Polyoxometalates acting as a hole-transfer mediator and crystallization accelerant in a perovskite photoanode for the photoelectrocatalytic oxidation of benzene into phenol.

Abstract

Organic metal halide perovskite (OMHP) material shows promising applications in the photoelectrocatalytic field, but its efficiencies are unsatisfactory due to the bulk and surface carrier recombination. In this work, we used dual polyoxometalates (C4H9N)3PW12O40 and [Ag10[{Co(H2O)3}2{CoBi2W19O66(OH)4}] to modify the OMHP photoanode; the former acted to improve the quality of the perovskite film and the latter could facilitate hole transfer. Such dual modifications effectively reduce carrier recombination and thus obviously boost photoelectrocatalytic efficiency. Hence, we explored the photoelectrocatalytic oxidation of benzene into phenol in aqueous solution by using the modified OMHP photoanode.
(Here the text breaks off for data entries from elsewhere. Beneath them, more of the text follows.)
Lemma write_figs_returns `{Library} fname js sep heights :
  (forall f b j, exists d, to_html f b j = Ok d) ->
  (forall h, h ∈ default [] heights -> validate_height h = None) ->
  forall figs i w,
    write_fault w !! fname = None ->
    (forall fig, fig ∈ figs -> is_Some (heap w !! fig)) ->
    exists w', write_figs fname js sep heights i figs w = (Ok tt, w').
Proof.
  intros Hhtml Hvalid. induction figs as [|fig rest IH]; intros i w Hwf Hfigs; cbn [write_figs].
  - now eexists.
  - destruct (loop_body_returns fname js sep heights i fig w Hhtml Hvalid Hwf
                (Hfigs fig (list_elem_of_here _ _))) as [w1 Hbody].
    unfold bind. rewrite Hbody.
    apply loop_body_ok in Hbody as (f0' & d & evs & _ & _ & Hheap & _ & _ & _ & _ & Hwf1).
    apply IH; [now rewrite Hwf1 |]. intros l Hl.
    rewrite Hheap. destruct (default [] heights !! i) as [h|].
    + destruct (decide (fig = l)) as [->|Hne].
      * rewrite lookup_insert_eq. eauto.
      * rewrite lookup_insert_ne by assumption. apply Hfigs. now apply list_elem_of_further.
    + apply Hfigs. now apply list_elem_of_further.
Qed.

Lemma combine_returns `{Library} figs fname js sep auto_open heights w :
  write_fault w !! fname = None ->
  (forall f b j, exists d, to_html f b j = Ok d) ->
  (forall h, h ∈ default [] heights -> validate_height h = None) ->
  (forall fig, fig ∈ figs -> is_Some (heap w !! fig)) ->
  exists w', combine_plotly_figs_to_html figs fname js sep auto_open heights w = (Ok tt, w').
Proof.
  intros Hden Hhtml Hvalid Hfigs.
  unfold combine_plotly_figs_to_html. unfold bind at 1. unfold open_write. rewrite Hden.
  set (w0 := log (set_files w (<[fname := EmptyString]> (files w))) (EvOpen fname ModeWrite None)).
  destruct (write_figs_returns fname js sep heights Hhtml Hvalid figs 0 w0 Hden Hfigs)
    as [w1 Hw1].
  unfold bind. rewrite Hw1. destruct auto_open; now eexists.
Qed.

(** * The claims of the specification *)

(** C2. For every readable image file, [convert_logo] returns the data URI
    [data:image/png;base64,] followed by a payload that is the base64
    encoding of the file's raw bytes, from which the bytes are recovered;
    and a header added with that logo holds the data URI as the [src] of
    its [img] tag, in whatever accessible file it is added to. *)
Theorem convert_logo_payload (path : string) (w : World) (c : string) :
  read_fault w !! path = None ->
  files w !! path = Some c ->
  exists payload : string,
    (convert_logo path w).1 = Ok ("data:image/png;base64," +:+ payload) /\
    list_byte_of_string payload = b64encode (list_byte_of_string c) /\
    b64decode (list_byte_of_string payload) = Some (list_byte_of_string c) /\
    forall html_file title w1 old,
      read_fault w1 !! html_file = None ->
      write_fault w1 !! html_file = None ->
      files w1 !! html_file = Some old ->
      exists pre post,
        files (add_html_header html_file ("data:image/png;base64," +:+ payload) title w1).2
          !! html_file
        = Some (pre +:+ ("<img src=" +:+ dq +:+ ("data:image/png;base64," +:+ payload) +:+ dq)
                    +:+ post).
Proof.
  intros Hden Hfile.
  exists (string_of_list_byte (b64encode (list_byte_of_string c))).
  rewrite (convert_logo_readable _ _ _ Hden Hfile), list_byte_of_string_of_list_byte.
  split; [reflexivity |]. split; [reflexivity |].
  split; [apply b64decode_b64encode |].
  intros html_file title w1 old Hdr Hdw Hold.
  destruct (add_html_header_accessible html_file
              ("data:image/png;base64," +:+ string_of_list_byte (b64encode (list_byte_of_string c)))
              title w1 old Hdr Hdw Hold) as (w' & Hrun & Hfiles & _).
  rewrite Hrun. cbn [snd]. rewrite Hfiles, lookup_insert_eq.
  destruct html_content_shell as (pre & mid & post & Hshell).
  rewrite Hshell. exists pre. eexists. f_equal.
  rewrite !app_assoc_s. reflexivity.
Qed.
The yield of phenol in the reaction using the modified OMHP photoanode reached about 31.8%, which was obviously superior to that using the pure OMHP photoanode. Furthermore, we carried out radical scavenger studies to investigate the active species involved in the photoelectrocatalytic benzene oxidation reaction, and thus proposed the plausible mechanism of the photoelectrocatalytic oxidation of benzene into phenol over the OMHP photoanode. These results provide new insights into the development of high performance OMHP photoanodes for photoelectrocatalytic organic transformation.